By the time midday was approaching, he had mapped out all the changes he would make to the whole play and finished the first and second stages. In all, there would be five stages of gradual changes to the play, each one adding new lines and new scenes for every part, and dropping others, until by the time the third stage was completed, it would be a play that was significantly different from the original version-or to be more precise, Greene’s rewrite of whatever the original version may have been-and by the time the fifth version had been staged, it was a completely different play entirely. This way, Shakespeare thought, the actors would not be overwhelmed by having to learn too many different lines and scenes and cues, and the audience would have an unusual opportunity to see a work in progress, a play being performed even as it was being rewritten. It struck him as a novel experience, and anything new could only help the Queen’s Men at this point. They certainly needed help of some sort after that last performance.

Now all that remained was to get the play to Burbage and, unless it was deemed completely unacceptable, a frenzy of activity would begin down at the Theatre. It would be necessary to make a clean and legible “fair copy” of the play for submission to the Master of the Revels, for which purpose a scribe was usually employed. Poets… or playwrights, as some thought poets who wrote plays should be called, though this made it seem more like a craft rather than an art… were not generally known for their calligraphic skills. Their first drafts were usually covered with ink blottings and crossed-out lines and changes written in the margins and between the lines and, not infrequently, food and ale or wine stains.
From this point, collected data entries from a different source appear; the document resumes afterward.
Lemma replace_bytes_keeps fuel fd path check (Hch : still check) : forall offset rest b c0 w,
  take offset (fl_bytes w) ++ rest = b -> offset <= length (fl_bytes w) -> (offset = 0 -> fl_bytes w = c0) ->
  keeps (replace_bytes fuel fd path check offset rest) (fun r w' => replaced b c0 r w' /\ fl_fd w' = fl_fd w) w.
Proof.
  induction fuel as [|fuel IH]; intros offset rest b c0 w Hb Ho H0; cbn [replace_bytes]; [done|].
  set (state := if offset =? 0 then NoEffect else SPartial).
  assert (forall e, replaced b c0 (Err (failure path state e)) w) as Hfail.
  { intros e. unfold state. destruct (offset =? 0) eqn:E; cbn; [|done]. apply Nat.eqb_eq in E. by apply H0. }
  assert (forall k, keeps k (fun r w' => replaced b c0 r w' /\ fl_fd w' = fl_fd w) w ->
    keeps (try_bind (map_err (failure path state) check) (fun _ => k)) (fun r w' => replaced b c0 r w' /\ fl_fd w' = fl_fd w) w) as Hcheck.
  { intros k Hk. apply keeps_try, keeps_bind. eapply keeps_mono; [done| |apply Hch]. intros [u|e] w' ->; [done|]. by split; [apply Hfail|]. }
  destruct rest as [|b0 rest0]; apply Hcheck.
  - intros x w1 Ha. split; [done|]. destruct x as [u|e]; cbn in Ha; [|subst w1; by split; [apply Hfail|]].
    destruct Ha as [Hfd Ha]. intros y w2 Hy. split; [done|]. cbn in Hy. subst w2.
    assert (fl_bytes w1 = b) as Hd.
    { rewrite Ha. unfold resize_to. rewrite take_app_le by done. by rewrite app_nil_r in Hb. }
    by destruct y; cbn.
  - intros x w1 Ha. split; [done|]. destruct x as [[|n]|e]; cbn in Ha.
    + destruct Ha as (_ & Hfd & [[_ ->]|[H1 _]]); [by split; [apply Hfail|]|lia].
    + destruct Ha as (Hn & Hfd & [[? _]|[_ Ha]]); [done|].
      set (s := take (S n) (b0 :: rest0)) in *. assert (length s = S n) as Hs by (unfold s; rewrite length_take; cbn in *; lia).
      rewrite <-Hfd. apply IH.
      * assert (take (offset + S n) (fl_bytes w1) = take offset (fl_bytes w) ++ s) as ->
          by (change (b0 :: take n rest0) with s in Ha; rewrite Ha, <-Hs; by apply overlay_front).
        rewrite <-app_assoc. unfold s. by rewrite take_drop.
      * change (b0 :: take n rest0) with s in Ha. rewrite Ha. rewrite <-Hs. by apply overlay_length.
      * lia.
    + subst w1. destruct e; try (by split; [apply Hfail|]). by apply IH.
Qed.

(** ** Interruptions *)

Definition is_interrupt (ev : event) : bool :=
  match ev_effect ev in io_effect X return X -> bool with
  | WriteAt _ _ _ => fun x => match x with Err EINTR => true | _ => false end
  | _ => fun _ => false
  end (ev_answer ev).
Definition interrupts (tr : list event) : nat := length (List.filter is_interrupt tr).

Lemma interrupts_app l l' : interrupts (l ++ l') = interrupts l + interrupts l'.
Proof. unfold interrupts. by rewrite List.filter_app, length_app. Qed.
Lemma interrupts_rev tr : interrupts (rev tr) = interrupts tr.
Proof. induction tr as [|ev tr IH]; [done|]. cbn [rev]. rewrite interrupts_app, IH. change (ev :: tr) with ([ev] ++ tr). rewrite interrupts_app. lia. Qed.

Local Notation wp := (Programs.wp (fun _ _ => True)).

Lemma wp_grows {A} (p : prog A) h : wp p (fun _ h' => interrupts h <= interrupts h') h.
Proof.
  revert h. induction p as [a|X e k IH]; intros h; [cbn; lia|]. intros x. split; [done|]. eapply wp_mono; [|apply IH].
  intros a h' H. change (Ev X e x :: h) with ([Ev X e x] ++ h) in H. rewrite interrupts_app in H. lia.
Qed.

(** Out of fuel only after more interruptions than it had fuel to spare. *)
Lemma stalled_interrupts fuel fd path check : forall offset rest h,
  wp (replace_bytes fuel fd path check offset rest)
    (fun r h' => r = Err Stalled -> fuel + interrupts h <= length rest + interrupts h') h.
Proof.
  induction fuel as [|fuel IH]; intros offset rest h; cbn [replace_bytes]; [cbn; lia|].
  destruct rest as [|b0 rest0]; apply wp_try, wp_bind; (eapply wp_mono; [|apply wp_grows]); intros [u|e] h1 H1; try (by intros [=]).
  - intros x. split; [done|]. destruct x; [|by intros [=]]. intros y. split; [done|]. destruct y; by intros [=].
  - intros x. split; [done|]. set (ev := Ev _ _ x).
    assert (interrupts (ev :: h1) = (if is_interrupt ev then 1 else 0) + interrupts h1) as Hev.
    { unfold interrupts. cbn [List.filter]. by destruct (is_interrupt ev). }
    destruct x as [[|n]|e]; [by intros [=]|..].
    + eapply wp_mono; [|apply IH]. intros r h' H Hr. specialize (H Hr). rewrite Hev in H. cbn in H.
      rewrite length_drop in H. cbn [length] in *. lia.
    + destruct e; try (by intros [=]). eapply wp_mono; [|apply IH]. intros r h' H Hr. specialize (H Hr). rewrite Hev in H. cbn in *. lia.
Qed.

(** ** Replacing a held file *)

(** What the base asks of the file's version. *)
Definition base_met (base : WriteBase) (v : FileVersion) : Prop :=
  match base with
  | BaseAny => True
  | BaseUnread => False
  | BaseVersion b => version_same_content v b = true
  end.

Definition replace_end (b : list ascii) (base : WriteBase) (w : File) (r : result (option FileVersion) stall) (w' : File) : Prop :=
  (fl_bytes w' <> fl_bytes w -> base_met base (fl_version w)) /\
  match r with
  | Ok v => fl_bytes w' = b /\ base_met base (fl_version w) /\ forall ver, v = Some ver -> ver = fl_version w'
  | Err (HeldIo.Failed f) => mf_state f = NoEffect -> fl_bytes w' = fl_bytes w
  | Err Stalled => True
  end.

Lemma replace_end_none b base w w' e : fl_bytes w' = fl_bytes w -> replace_end b base w (Err e) w'.
Proof. intros H. split; [done|]. by destruct e. Qed.
(* ===== verification/ClientTheorems.v ===== *)
(** * What an attempt tells the kernel

    The client of [Client], against the kernel's end of the exchange: every report it sends
    is one the exchange accepts, whatever the file system answers. The world is the exchange;
    a refused report marks it. What is assumed of the kernel's path of a descriptor is that
    an absolute one is written as its components. *)
From stdpp Require Import base list strings gmap.
From Stdlib Require Import ZArith Lia Ascii.
From S2P Require Import Prelude Programs RustStr RustSlice Seam Config PathGlob AuthzPolicy Decide Wire Handler.
From S2P Require Import Operands MutationExchange Session Effects Mutation Agent ErrorTexts Page HeldIo Client ClientPaths.
Open Scope nat_scope.

Local Notation prog := (Programs.prog client_effect).
Local Notation event := (Programs.event client_effect).

(** ** The exchange's end *)

Record Peer := mkPeer { pe_x : Exchange; pe_refused : bool }.

Definition io_answer {X} (e : io_effect X) : X -> Prop :=
  match e in io_effect X return X -> Prop with
  | FdPath _ => fun r => match r with Ok p => starts_with "/" p = true -> exists l, clean p l | Err _ => True end
  | _ => fun _ => True
  end.

Definition peer_acts (w : Peer) (ev : event) (w' : Peer) : Prop :=
  match ev_effect ev in client_effect X return X -> Prop with
  | SendReport m => fun answer =>
      match validate_report (pe_x w) m with
      | Err _ => w' = mkPeer (pe_x w) true
      | Ok (x, pending) =>
          pe_refused w' = pe_refused w /\
          match answer with AckRead ack => acknowledge x pending = Ok (pe_x w', ack) | _ => True end
      end
  | OnIo e => fun x => w' = w /\ io_answer e x
  | _ => fun _ => w' = w
  end (ev_answer ev).

Local Notation unrefused := (fun w => pe_refused w = false).
Local Notation keeps := (Programs.keeps peer_acts unrefused).

(** What a file system program returns, under those answers. *)
Fixpoint yields {A} (P : A -> Prop) (p : Programs.prog io_effect A) : Prop :=
  match p with Ret a => P a | Vis e k => forall x, io_answer e x -> yields P (k x) end.
(* ===== verification/LoopTheorems.v ===== *)
(** * What an agent's write does to the file

    The loop's write, from the request to the outcome the agent is told, over one file
    nobody else writes. What is told is what happened, and a file that was there is
    overwritten only in a version the agent read. *)
From stdpp Require Import base list strings gmap.
From Stdlib Require Import ZArith Lia Ascii.
From S2P Require Import Prelude Programs RustStr RustSlice Seam Config PathGlob AuthzPolicy Wire Providers Handler.
From S2P Require Import GraphFormat MutationExchange Egress Effects Mutation Agent ErrorTexts Page HeldIo HeldTheorems.
From S2P Require Import Client Loop.
Open Scope nat_scope.

(** ** Lifted programs *)

Lemma keeps_lift {E F : Type -> Type} {W A} (f : forall X, E X -> F X) (step : W -> Programs.event E -> W -> Prop)
    (step' : W -> Programs.event F -> W -> Prop) I (p : Programs.prog E A) Q w :
  (forall w X (e : E X) x w', step' w (Ev X (f X e) x) w' -> step w (Ev X e x) w') ->
  Programs.keeps step I p Q w -> Programs.keeps step' I (lift f p) Q w.
Proof.
  intros Hs. revert w. induction p as [a|X e k IH]; intros w Hk; [done|]. intros x w' Hx.
  destruct (Hk x w' (Hs _ _ _ _ _ Hx)). auto.
Qed.

Lemma keeps_returns {E : Type -> Type} {W A} (step : W -> Programs.event E -> W -> Prop) I (p : Programs.prog E A) Q P w :
  Programs.keeps step I p Q w -> returns P p -> Programs.keeps step I p (fun a w' => Q a w' /\ P a) w.
Proof.
  revert w. induction p as [a|X e k IH]; intros w Hk Hp; [done|]. intros x w' Hx. destruct (Hk x w' Hx). split; [done|].
  by apply IH.
Qed.
Lemma settles_refuse class user role rule action res reason posture code message rd rc :
  settles (refuse en class user role rule action res reason posture code message) (mkTally 0 0 rd rc false).
Proof. apply settles_gated; [apply ends_write_error|apply settles_close]. Qed.

Lemma settles_end_session class user action ending rd rc :
  settles (end_session en class user action ending) (mkTally 0 0 rd rc false).
Proof.
  apply settles_gated; [apply ends_write_error|]. intros t (w & Hw & ->) []. eapply settles_close. by exists w.
Qed.

Lemma settles_deny user action reason posture rd :
  settles (bind (emit_request_deny en user action reason posture) (fun _ => close_bounded)) (mkTally 0 0 rd false false).
Proof. intros seq ok. by eapply settles_close, wrote_0. Qed.

Lemma ends_corrective user role rule action res reason posture class code message rd rc :
  writes (bind (emit_request_outcome en user role rule action None res reason posture)
           (fun corrected => if may_respond corrected then write_error_bounded en class code message else Ret tt))
    rd (mkTally 0 0 rd rc false).
Proof. apply ends_bind, ends_emit. intros []; [apply ends_write_error|apply wrote_0]. Qed.

Lemma ends_write_frame class r len user role rule action rd :
  writes (write_frame_bounded en class r len user role rule action) rd (mkTally 0 0 rd true false).
Proof.
  unfold write_frame_bounded. destruct (_ <? _)%Z; [apply ends_corrective|]. intros []. apply wrote_1.
Qed.

(** An arm that returns a payload has written nothing; one that returns none
    has settled. *)
Definition arm_done (rd : bool) (payload : option Payload) (t : Tally) : Prop :=
  match payload with Some _ => t = mkTally 0 0 rd true false | None => settled t end.
(** * A shallow embedding of the Discord message scraper

    The development follows the TypeScript sources:

    - [config/constants.ts]            constants ([RATE_LIMIT], [MESSAGE_LIMITS], ...)
    - [core/rate-limiter/RateLimiter.ts]  [waitForRateLimit], [executeWithRetry]
    - [core/scraper/DiscordScraper.ts]    [fetchMessageBatch], [filterByTimestamp],
                                          [scrapeChannel]
    - [processor/CSVProcessor.ts]         [escapeCSVField], [rowToCSV], [appendMessages]

    JavaScript numbers are integers of [Z] here (all of them are counts and
    millisecond clock values), strings are [string], exceptions are an error
    monad over an explicit world (clock, rate window, request counter, event
    log).  Everything that lives outside the process (the HTTP feed, timers,
    the session file) is an oracle of the environment [Env]. *)

From Stdlib Require Import ZArith NArith List String Ascii Bool Lia Sorted.
From Stdlib Require Import DecimalString.
Import ListNotations.
Local Open Scope string_scope.
Local Open Scope Z_scope.
Local Open Scope list_scope.

(* ------------------------------------------------------------------ *)
(** ** config/constants.ts *)

Module HTTP_STATUS.
Definition OK : Z := 200.
Definition TOO_MANY_REQUESTS : Z := 429.
End HTTP_STATUS.

Module MESSAGE_LIMITS.
Definition MIN : Z := 1.
Definition MAX : Z := 100.
Definition DEFAULT : Z := 100.
End MESSAGE_LIMITS.

Module RATE_LIMIT.
Definition REQUESTS_PER_SECOND : Z := 10.
Definition MAX_RETRIES : Z := 3.
Definition RETRY_DELAY_MS : Z := 1000.
End RATE_LIMIT.

Definition CSV_HEADERS : list string :=
  ["server_name"; "server_id"; "channel_name"; "channel_id"; "data"].

Definition BATCH_INSERT_SIZE : Z := 100.

Definition PAGINATION_DELAY_MS : Z := 100.

(* ------------------------------------------------------------------ *)
(** ** JavaScript values the code relies on *)

(** A thrown value: an [Error] object with its message, or any other value
    (of which only [String(value)] is ever used). *)
Inductive Thrown : Type :=
| JsError (message : string)
| JsValue (text : string).

(** [error instanceof Error ? error.message : String(error)] *)
Definition errorMessage (error : Thrown) : string :=
  match error with
  | JsError message => message
  | JsValue text => text
  end.

(** [error instanceof Error ? error : new Error(String(error))] *)
Definition asError (error : Thrown) : Thrown :=
  match error with
  | JsError message => JsError message
  | JsValue text => JsError text
  end.

(** [s.includes(sub)] *)
Fixpoint includes (s sub : string) : bool :=
  if String.prefix sub s then true
  else match s with
       | EmptyString => false
       | String _ rest => includes rest sub
       end.

(** Decimal rendering of an integer inside a template string. *)
Definition string_of_Z (z : Z) : string :=
  NilZero.string_of_int (Z.to_int z).

(** A [Date]: its time value in milliseconds, or [None] for an invalid date
    (whose time value is NaN). *)
Definition JsDate : Type := option Z.

(** [a < b] on two dates: numeric comparison of the time values, false as
    soon as one of them is NaN. *)
Definition date_lt (a b : JsDate) : bool :=
  match a, b with
  | Some x, Some y => x <? y
  | _, _ => false
  end.

Definition date_gt (a b : JsDate) : bool := date_lt b a.

(* ------------------------------------------------------------------ *)
(** ** types/index.ts *)

(** Message ids are snowflakes: decimal strings of unsigned integers, kept
    here by their numeric value (the code only copies them into the URL). *)
Definition Id : Type := N.

Record DiscordMessage : Type := mkMessage {
  id : Id;
  timestamp : string;
  content : string
}.

Record PaginationState : Type := mkPagination {
  before : option Id;
  hasMore : bool;
  totalFetched : Z;
  lastMessageId : option Id
}.

Record ScraperResult : Type := mkResult {
  res_serverId : string;
  res_channelId : string;
  messages : list DiscordMessage;
  totalScraped : Z;
  totalAppended : Z;
  errors : list string;
  warnings : list string;
  duration : Z
}.

Record ValidationResult : Type := mkValidation {
  isValid : bool;
  validationErrors : list string
}.

Record CSVRow : Type := mkRow {
  server_name : string;
  server_id : string;
  channel_name : string;
  channel_id : string;
  data : string
}.

Record ServerMetadata : Type := mkMetadata {
  serverName : string;
  serverId : string;
  channelName : string;
  channelId : string
}.

(* ------------------------------------------------------------------ *)
(** ** The world outside the process *)

(** What [fetch] and [response.json()] give back. *)
Record Response : Type := mkResponse {
  status : Z;
  json : Thrown + list DiscordMessage
}.

(** [response.ok] *)
Definition ok (r : Response) : bool :=
  (200 <=? status r) && (status r <=? 299).

Inductive HttpOutcome : Type :=
| Responded (r : Response)
| Rejected (e : Thrown).

Record Env : Type := mkEnv {
  (** by how much the n-th timer fires late *)
  timerLag : nat -> Z;
  (** how long the n-th HTTP exchange takes *)
  httpLatency : nat -> Z;
  (** the outcome of the n-th request to the messages endpoint, given the
      [before] parameter of its URL *)
  httpOutcome : nat -> option Id -> HttpOutcome;
  (** [sessionManager.loadOrCreateSession()]: the token, or what it throws *)
  session : Thrown + string;
  (** [sessionManager.isSessionValid()] *)
  sessionValid : bool;
  (** [sessionValidator.fullValidation(serverId, channelId)]: its result;
      the requests of the validator do not pass through the rate limiter
      and are not recorded *)
  validation : ValidationResult;
  (** [new Date(s)] *)
  newDate : string -> JsDate
}.

(** Why the process sleeps: the three call sites of [delay]. *)
Inductive SleepKind : Type :=
| RateWindow    (* waitForRateLimit *)
| Backoff       (* executeWithRetry *)
| Pagination.   (* scrapeChannel *)

(** The event log: sleeps as they are requested, admissions as they are
    recorded in the rate window, [fetchMessageBatch] calls as the debug line
    at their start reports them, HTTP exchanges as they complete. *)
Inductive Event : Type :=
| EvSleep (why : SleepKind) (ms : Z)
| EvRequest (time : Z)
| EvBatch (before : option Id)
| EvHttp (before : option Id) (outcome : HttpOutcome).

Record RateLimiter : Type := mkLimiter {
  requestTimes : list Z;
  requestsPerSecond : Z;
  maxRetries : Z;
  retryDelay : Z
}.

(** [new RateLimiter(logger)] *)
Definition newRateLimiter : RateLimiter :=
  {| requestTimes := [];
     requestsPerSecond := RATE_LIMIT.REQUESTS_PER_SECOND;
     maxRetries := RATE_LIMIT.MAX_RETRIES;
     retryDelay := RATE_LIMIT.RETRY_DELAY_MS |}.

Record World : Type := mkWorld {
  clock : Z;                (* Date.now() *)
  timers : nat;             (* timers set so far *)
  requests : nat;           (* requests fetchMessageBatch has sent so far *)
  limiter : RateLimiter;    (* this.rateLimiter *)
  token : string;           (* sessionManager.token *)
  trace : list Event        (* what happened, oldest first *)
}.

Definition initialWorld (start : Z) : World :=
  {| clock := start; timers := 0; requests := 0;
     limiter := newRateLimiter; token := ""; trace := [] |}.

(* ------------------------------------------------------------------ *)
(** ** The error monad over the world *)

Inductive Outcome (A : Type) : Type :=
| Returned (a : A)
| Threw (e : Thrown).
Arguments Returned {A} a.
Arguments Threw {A} e.

Definition M (A : Type) : Type := World -> Outcome A * World.

Definition ret {A} (a : A) : M A := fun w => (Returned a, w).

Definition throw {A} (e : Thrown) : M A := fun w => (Threw e, w).

Definition bind {A B} (m : M A) (k : A -> M B) : M B :=
  fun w =>
    match m w with
    | (Returned a, w') => k a w'
    | (Threw e, w') => (Threw e, w')
    end.

Definition tryCatch {A} (m : M A) (handler : Thrown -> M A) : M A :=
  fun w =>
    match m w with
    | (Returned a, w') => (Returned a, w')
    | (Threw e, w') => handler e w'
    end.

Declare Scope js_scope.
Delimit Scope js_scope with js.
Notation "x <- m ;; k" := (bind m (fun x => k))
  (at level 100, m at next level, right associativity) : js_scope.
Notation "m ;; k" := (bind m (fun _ => k))
  (at level 100, right associativity) : js_scope.
Local Open Scope js_scope.

Definition getWorld : M World := fun w => (Returned w, w).

Definition log (ev : Event) : M unit :=
  fun w => (Returned tt,
            {| clock := clock w; timers := timers w; requests := requests w;
               limiter := limiter w; token := token w;
               trace := trace w ++ [ev] |}).

Definition setRequestTimes (times : list Z) : M unit :=
  fun w => (Returned tt,
            {| clock := clock w; timers := timers w; requests := requests w;
               limiter := {| requestTimes := times;
                             requestsPerSecond := requestsPerSecond (limiter w);
                             maxRetries := maxRetries (limiter w);
                             retryDelay := retryDelay (limiter w) |};
               token := token w; trace := trace w |}).

Definition setToken (t : string) : M unit :=
  fun w => (Returned tt,
            {| clock := clock w; timers := timers w; requests := requests w;
               limiter := limiter w; token := t; trace := trace w |}).

(** [Date.now()] *)
Definition dateNow : M Z := fun w => (Returned (clock w), w).

Section Program.

Variable env : Env.

(** [new Promise((resolve) => setTimeout(resolve, ms))], awaited: the clock
    moves by the requested time (a non-positive one counts as zero) and by the
    lag of this timer. *)
Definition delay (why : SleepKind) (ms : Z) : M unit :=
  fun w => (Returned tt,
            {| clock := clock w + Z.max 0 ms + timerLag env (timers w);
               timers := S (timers w); requests := requests w;
               limiter := limiter w; token := token w;
               trace := trace w ++ [EvSleep why ms] |}).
Hence, the term “foul papers” for the manuscript initially submitted.

The company scribe who made the fair copy was often the bookkeeper, and he needed to be especially trustworthy, for no acting company wanted to see any of its plays fall out of their hands or, worse yet, be published. That would mean that rival acting companies could get their hands on them and thereby stage rival productions. Of course, there was really nothing to prevent a rival company from sending people in to mingle with the audience at a popular play staged by the competition and thus try to copy down the lines, but this was a rather more difficult and time consuming enterprise, not to mention potentially risky if the offending copyist was caught in the act.